(** * UserService: session-backed authentication

    A shallow embedding of the two JavaScript modules of the repository that
    carry the authentication core:

    - [SessionManager] (class [SessionManager]: constructor, [_createStore]);
    - [UserRoutes] (the express handlers [GetUser], [CreateUser],
      [GetUserById], [DeleteUserById] and the resolver [_LoadLoggedInUser]).

    Handlers are [async] functions that mutate [req.session], call methods on
    [res], call [next(err)] and may throw.  They are embedded as computations
    in a state-and-exception monad over a [World] that holds the session
    attached to the request, the session store, the user database and the
    trace of calls made on [res] and [next].  One handler runs from start to
    end without interleaving with another request. *)

From Stdlib Require Import Ascii String ZArith.
From stdpp Require Import gmap strings list pretty.

Local Open Scope Z_scope.

(** ** JavaScript values *)

Module JS.

(** A JavaScript number as far as the handlers see one: the result of
    [parseInt] (an integer or [NaN]) or an integer id.  The integer is kept
    exact; JavaScript rounds integers beyond 2^53 to the nearest double. *)
Inductive Number : Type :=
  | NaN
  | Int (z : Z).

(** The values a JSON request body or a validator can hand to a handler. *)
Inductive Value : Type :=
  | Undefined
  | Null
  | Bool (b : bool)
  | Num (n : Number)
  | Str (s : string)
  | Object.

#[global] Instance Number_eq_dec : EqDecision Number.
Proof. solve_decision. Defined.

#[global] Instance Value_eq_dec : EqDecision Value.
Proof. solve_decision. Defined.
(** [ORDER BY] only rearranges rows. *)
Lemma insert_by_date_Forall (P : row -> Prop) (r : row) (l : list row) :
  P r -> Forall P l -> Forall P (insert_by_date r l).
Proof.
  intros Hr Hl; induction Hl as [|x l Hx Hl IH]; cbn.
  - constructor; [assumption | constructor].
  - destruct (catalyst_date r <? catalyst_date x).
    + constructor; [assumption|]. constructor; assumption.
    + constructor; assumption.
Qed.

Lemma order_by_date_Forall (P : row -> Prop) (l : list row) :
  Forall P l -> Forall P (order_by_date l).
Proof.
  induction 1 as [|x l Hx Hl IH]; cbn; [constructor|].
  apply insert_by_date_Forall; assumption.
Qed.

Lemma filter_Forall {A} (f : A -> bool) (l : list A) :
  Forall (fun x => f x = true) (List.filter f l).
Proof.
  induction l as [|x l IH]; cbn; [constructor|].
  destruct (f x) eqn:E; [constructor|]; assumption.
Qed.

(** C2. Whatever the contents of [catalysts] and whatever the current
    date, [calendar_catalysts] holds no row whose [catalyst_date] is
    strictly before the current date. *)
Theorem calendar_catalysts_no_past_row
    (TO_CHAR : date -> string -> string) (CURRENT_DATE : date) (t : table) :
  Forall (fun v => ~ (v_catalyst_date v < CURRENT_DATE))
         (calendar_catalysts TO_CHAR CURRENT_DATE t).
Proof.
  unfold calendar_catalysts.
  apply Forall_map.
  apply order_by_date_Forall.
  eapply Forall_impl; [apply filter_Forall|].
  intros r Hr; unfold calendar_where in Hr; cbn.
  apply Z.leb_le in Hr. lia.
Qed.

End CatalystsFacts.

(** ** The uniqueness triple of [catalyst_research] *)

Section CatalystResearchFacts.
Import CatalystResearch.
Context {real : Type}.
Implicit Types (r x : row real) (s : state real) (l : list (row real)).

Lemma same_triple_spec r x : same_triple r x = true <-> triple r = triple x.
Proof.
  unfold same_triple, triple.
  rewrite !andb_true_iff, !String.eqb_eq. split.
  - intros [[H1 H2] H3]. rewrite H1, H2, H3. reflexivity.
  - intros H. injection H. auto.
Qed.

Lemma existsb_same_triple r l :
  existsb (same_triple r) l = true <-> triple r ∈ map triple l.
Proof.
  rewrite existsb_exists, list_elem_of_fmap. split.
  - intros (x & Hx & Hs). exists x. split.
    + apply same_triple_spec, Hs.
    + apply list_elem_of_In, Hx.
  - intros (x & Hs & Hx). exists x. split.
    + apply list_elem_of_In, Hx.
    + apply same_triple_spec, Hs.
Qed.

(** A tuple that passes both unique indexes has a triple of its own. *)
Lemma check_unique_Ok r l u :
  check_unique r l = Ok u -> triple r ∉ map triple l.
Proof.
  unfold check_unique.
  destruct (existsb (fun x => id x =? id r) l); [discriminate|].
  destruct (existsb (same_triple r) l) eqn:E; [discriminate|].
  intros _ Hin. apply existsb_same_triple in Hin. congruence.
Qed.

(** A tuple whose triple is taken is stopped by one of the two indexes. *)
Lemma check_unique_taken r l :
  triple r ∈ map triple l ->
  exists c, check_unique r l = Error (unique_violation c) /\
            (c = pkey \/ c = triple_key).
Proof.
  intros Hin. apply existsb_same_triple in Hin. unfold check_unique.
  destruct (existsb (fun x => id x =? id r) l).
  - exists pkey. auto.
  - rewrite Hin. exists triple_key. auto.
Qed.

Lemma insert_keeps_unique v s :
  triples_unique (rows s) -> triples_unique (rows (insert v s).1).
Proof.
  intros Hs. unfold insert.
  destruct (negb (values_fit v)); [exact Hs|].
  destruct (sequence_exhausted v s); [exact Hs|].
  destruct (i_id v) as [|i]; cbn zeta;
    (destruct (check_not_null _) as [r|e]; [|exact Hs]);
    (destruct (check_unique r (rows s)) as [u|e] eqn:E; [|exact Hs]);
    cbn; unfold triples_unique; rewrite map_app; cbn;
    apply NoDup_app; (split; [exact Hs|]); (split; [|apply NoDup_singleton]);
    intros k Hk Hk'; apply list_elem_of_singleton in Hk'; subst k;
    exact (check_unique_Ok _ _ _ E Hk).
Qed.

Lemma delete_keeps_unique w s :
  triples_unique (rows s) -> triples_unique (rows (delete w s).1).
Proof.
  unfold triples_unique; cbn. generalize (rows s) as l.
  induction l as [|x l IH]; cbn; [auto|].
  rewrite NoDup_cons. intros [Hx Hl].
  destruct (negb (w x)); cbn; [|auto].
  apply NoDup_cons. split; [|auto].
  intros Hin. apply Hx.
  apply list_elem_of_fmap in Hin as (y & Hy & Hin).
  apply list_elem_of_fmap. exists y. split; [exact Hy|].
  apply list_elem_of_In. apply list_elem_of_In in Hin.
  apply filter_In in Hin. tauto.
Qed.

Lemma update_rows_keeps_unique w set (done todo rs : list (row real)) :
  triples_unique (done ++ todo) ->
  update_rows w set done todo = Ok rs ->
  triples_unique rs.
Proof.
  revert done. induction todo as [|r todo IH]; intros done Hu; cbn.
  - intros [= <-]. rewrite app_nil_r in Hu. exact Hu.
  - assert (Hrest : triples_unique (done ++ todo)).
    { unfold triples_unique in *. rewrite map_app in *. cbn in Hu.
      apply NoDup_app in Hu as (H1 & H2 & H3).
      apply NoDup_cons in H3 as [H3 H4].
      apply NoDup_app. repeat split; [exact H1| |exact H4].
      intros k Hk Hk'. apply (H2 k Hk). right. exact Hk'. }
    destruct (w r).
    + destruct (check_integers (set r)) as [_|e]; [|discriminate].
      destruct (check_not_null (set r)) as [r'|e]; [|discriminate].
      destruct (check_unique r' (done ++ todo)) as [u|e] eqn:E; [|discriminate].
      apply IH. unfold triples_unique in *.
      rewrite <- app_assoc. cbn.
      rewrite map_app. cbn. rewrite <- Permutation_middle.
      apply NoDup_cons. split.
      * rewrite <- map_app. exact (check_unique_Ok _ _ _ E).
      * rewrite <- map_app. exact Hrest.
    + apply IH. rewrite <- app_assoc. exact Hu.
Qed.

Lemma exec_keeps_unique st s :
  triples_unique (rows s) -> triples_unique (rows (exec st s).1).
Proof.
  intros Hs. destruct st as [v|w|w set]; cbn.
  - apply insert_keeps_unique, Hs.
  - apply delete_keeps_unique, Hs.
  - unfold update.
    destruct (update_rows w set [] (rows s)) as [rs|e] eqn:E; cbn; [|exact Hs].
    apply (update_rows_keeps_unique w set [] (rows s)); assumption.
Qed.

Lemma run_keeps_unique script s :
  triples_unique (rows s) -> triples_unique (rows (run script s)).
Proof.
  revert s. induction script as [|st script IH]; intros s Hs; cbn; [exact Hs|].
  apply IH, exec_keeps_unique, Hs.
Qed.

• Activity: Working from the material above, restate word for word the lines between the line with "intros Hs. unfold insert." and the line with "cbn; unfold triples_unique;", both included, and only those.

• Answer space:
  intros Hs. unfold insert.
  destruct (negb (values_fit v)); [exact Hs|].
  destruct (sequence_exhausted v s); [exact Hs|].
  destruct (i_id v) as [|i]; cbn zeta;
    (destruct (check_not_null _) as [r|e]; [|exact Hs]);
    (destruct (check_unique r (rows s)) as [u|e] eqn:E; [|exact Hs]);
    cbn; unfold triples_unique; rewrite map_app; cbn;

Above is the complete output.